Data collection and analysis
Two reviewers independently assessed trial quality and extracted data.
Main results
Eight studies involving 2007 patients met the inclusion criteria. Five studies compared supervised injected heroin plus flexible dosages of methadone treatment to oral methadone only and showed that heroin helps patients to remain in treatment (valid data from 4 studies, N=1388 Risk Ratio 1.44 (95%CI 1.19-1.75) heterogeneity P=0.03), and to reduce use of illicit drugs. Maintenance with supervised injected heroin has a not statistically significant protective effect on mortality (4 studies, N=1477 Risk Ratio 0.65 (95% CI 0.25-1.69) heterogeneity P=0.89), but it exposes at a greater risk of adverse events related to study medication (3 studies N=373 Risk Ratio 13.50 (95% CI 2.55-71.53) heterogeneity P=0.52). Results on criminal activity and incarceration were not possible to be pooled but where the outcome were measured results of single studies do provide evidence that heroin provision can reduce criminal activity and incarceration/imprisonment. Social functioning improved in all the intervention groups with heroin groups having slightly better results.

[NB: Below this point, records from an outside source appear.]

(* ===== verification/Gdt.v ===== *)
(** * Segments: arch/i386/gdt.c

    gdt_init fills the global descriptor table and the task state segment and loads
    both.  [decode] reads a descriptor the way the processor does, from the eight
    bytes of the packed struct (Intel SDM volume 3, figure 3-8). *)

From S2P Require Import Prelude.

Definition GDT_ENTRY_COUNT : nat := 6.
Definition GDT_KERNEL_CODE_SEGMENT : Z := 0x8.
Definition GDT_KERNEL_DATA_SEGMENT : Z := 0x10.
Definition GDT_USER_CODE_SEGMENT : Z := 0x18.
Definition GDT_USER_DATA_SEGMENT : Z := 0x20.
Definition GDT_TASK_STATE_SEGMENT : Z := 0x28.
Definition GDT_GRANULARITY_FLAG : Z := 0x8.
Definition GDT_DB_FLAG : Z := 0x4.
Definition GDT_SEGMENT_PRESENT_FLAG : Z := 0x80.
Definition GDT_CODE_OR_DATA_DESCRIPTOR_FLAG : Z := 0x10.
Definition GDT_DPL3_FLAG : Z := 0x60.
Definition GDT_CODE_EXECUTE_READ_SEG_TYPE : Z := 0xA.
Definition GDT_CODE_EXECUTE_ONLY_ACCESSED : Z := 0x9.
Definition GDT_DATA_READ_WRITE_SEG_TYPE : Z := 0x2.

Record segment_descriptor : Type := mk_segment {
  limit_low : Z;
  base_low : Z;
  base_middle : Z;
  access_type : Z;
  seg_flags : Z;
  base_high : Z
}.

Record gdt_descriptor : Type := mk_gdt { gdt_limit : Z; gdt_base : Z }.

(** The bytes of struct task_state_segment, which is packed. *)
Definition TSS_SIZE : nat := 108.
Definition TSS_ESP0 : nat := 4.
Definition TSS_SS0 : nat := 8.

Definition store_le (n : nat) (off : nat) (v : Z) (l : list Z) : list Z :=
  foldl (λ l i, <[(off + i)%nat := v / 2 ^ (8 * Z.of_nat i) mod 2 ^ 8]> l) l (seq 0 n).

(** The processor's registers that load_gdt and load_tss set. *)
Record cpu_segments : Type := mk_cpu {
  gdtr : gdt_descriptor;
  cs : Z;
  ds : Z;     (** also es, fs, gs and ss *)
  task_register : Z
}.

Record gdt_state : Type := mk_gdt_state {
  gdt_entries : list segment_descriptor;
  gdt : gdt_descriptor;
  tss : list Z;
  cpu : cpu_segments
}.

Section Operations.
(** The addresses of the arrays, and KERNEL_MEMINFO.stack_top. *)
Context (gdt_entries_addr tss_addr stack_top : Z).

Definition tss_init : M gdt_state unit :=
  modify (λ s,
    let t := replicate TSS_SIZE 0 in
    let t := store_le 2 TSS_SS0 (u16 GDT_KERNEL_DATA_SEGMENT) t in
    let t := store_le 4 TSS_ESP0 (u32 stack_top) t in
    mk_gdt_state (gdt_entries s) (gdt s) t (cpu s)).

Definition descriptor (base limit access flags : Z) : segment_descriptor :=
  {| base_low := u16 (Z.land base 0xffff);
     base_middle := u8 (Z.land (Z.shiftr base 16) 0xff);
     base_high := u8 (Z.shiftr base 24);
     access_type := u8 access;
     limit_low := u16 (Z.land limit 0xffff);
     seg_flags := u8 (Z.lor (u8 (Z.land (Z.shiftr limit 16) 0x0f)) (Z.shiftl flags 4)) |}.

Definition set_segment_descriptor (i : nat) (base limit access flags : Z) : M gdt_state unit := λ s,
  if (i <? length (gdt_entries s))%nat then
    Ok (tt, mk_gdt_state (<[i := descriptor base limit access flags]> (gdt_entries s)) (gdt s) (tss s) (cpu s))
  else Err (EFault (gdt_entries_addr + 8 * Z.of_nat i)).

(** load_gdt(&gdt, code, data) and load_tss(selector). *)
Definition load_gdt (code data : Z) : M gdt_state unit :=
  modify (λ s, mk_gdt_state (gdt_entries s) (gdt s) (tss s)
                            (mk_cpu (gdt s) code data (task_register (cpu s)))).
Definition load_tss (selector : Z) : M gdt_state unit :=
  modify (λ s, mk_gdt_state (gdt_entries s) (gdt s) (tss s)
                            (mk_cpu (gdtr (cpu s)) (cs (cpu s)) (ds (cpu s)) selector)).

Definition gdt_init : M gdt_state unit :=
  _ ← tss_init;
  _ ← set_segment_descriptor 0 0 0 0 0;
  let kernel_code_desc_flags :=
    Z.lor (Z.lor GDT_SEGMENT_PRESENT_FLAG GDT_CODE_OR_DATA_DESCRIPTOR_FLAG)
          GDT_CODE_EXECUTE_READ_SEG_TYPE in
  _ ← set_segment_descriptor 1 0 0xFFFFFFFF kernel_code_desc_flags
        (Z.lor GDT_GRANULARITY_FLAG GDT_DB_FLAG);
  let kernel_data_desc_flags :=
    Z.lor (Z.lor GDT_SEGMENT_PRESENT_FLAG GDT_CODE_OR_DATA_DESCRIPTOR_FLAG)
          GDT_DATA_READ_WRITE_SEG_TYPE in
  _ ← set_segment_descriptor 2 0 0xFFFFFFFF kernel_data_desc_flags
        (Z.lor GDT_GRANULARITY_FLAG GDT_DB_FLAG);
  _ ← set_segment_descriptor 3 0 0xFFFFFFFF (Z.lor kernel_code_desc_flags GDT_DPL3_FLAG)
        (Z.lor GDT_GRANULARITY_FLAG GDT_DB_FLAG);
  _ ← set_segment_descriptor 4 0 0xFFFFFFFF (Z.lor kernel_data_desc_flags GDT_DPL3_FLAG)
        (Z.lor GDT_GRANULARITY_FLAG GDT_DB_FLAG);
  let tss_desc_flags := Z.lor GDT_SEGMENT_PRESENT_FLAG GDT_CODE_EXECUTE_ONLY_ACCESSED in
  _ ← set_segment_descriptor 5 tss_addr (Z.of_nat TSS_SIZE - 1) tss_desc_flags 0;
  _ ← modify (λ s, mk_gdt_state (gdt_entries s)
                     (mk_gdt (u16 (8 * Z.of_nat GDT_ENTRY_COUNT - 1)) gdt_entries_addr) (tss s) (cpu s));
  _ ← load_gdt GDT_KERNEL_CODE_SEGMENT GDT_KERNEL_DATA_SEGMENT;
  load_tss GDT_TASK_STATE_SEGMENT.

If all the studies comparing heroin provision in any conditions vs any other treatment are pooled the direction of effect remain in favour of heroin.
Authors’ conclusions
The available evidence suggests an added value of heroin prescribed alongside flexible doses of methadone for long-term, treatment refractory, opioid users, to reach a decrease in the use of illicit substances, involvement in criminal activity and incarceration, a possible reduction in mortaliity; and an increase in retention in treatment. Due to the higher rate of serious adverse events, heroin prescription should remain a treatment for people who are currently or have in the past failed maintenance treatment, and it should be provided in clinical settings where proper follow-up is ensured.
Plain language summary
Pharmaceutical heroin for heroin maintenance in chronic heroin dependents
Drug dependent heroin users are preoccupied with the desire to obtain and take heroin and so have persistent drug-seeking behaviours. Those with a long history of treatment attempts and failures may benefit from the provision of heroin and flexible doses of methadone in a maintenance program. When accepted, this treatment may help them to remain in treatment, limit the use of street drugs, reduce illegal activities and possibly reduce mortality. The authors of the review identified eight randomised studies involving 2007 adult patients with a history of previous treatment failures in outpatient settings. The heroin users on the programs were requested to attend the clinic to receive and inject prescribed heroin from two to three times a day. Adverse events were consistently more frequent in the heroin groups. The trialists recommend that the treatment should be properly established so that necessary intensive care can be provided in an emergency. According with the current evidence, heroin prescription should be indicated to people who is currently or have previously failed maintenance treatment, and it should be provided in clinical settings where proper follow-up is ensured.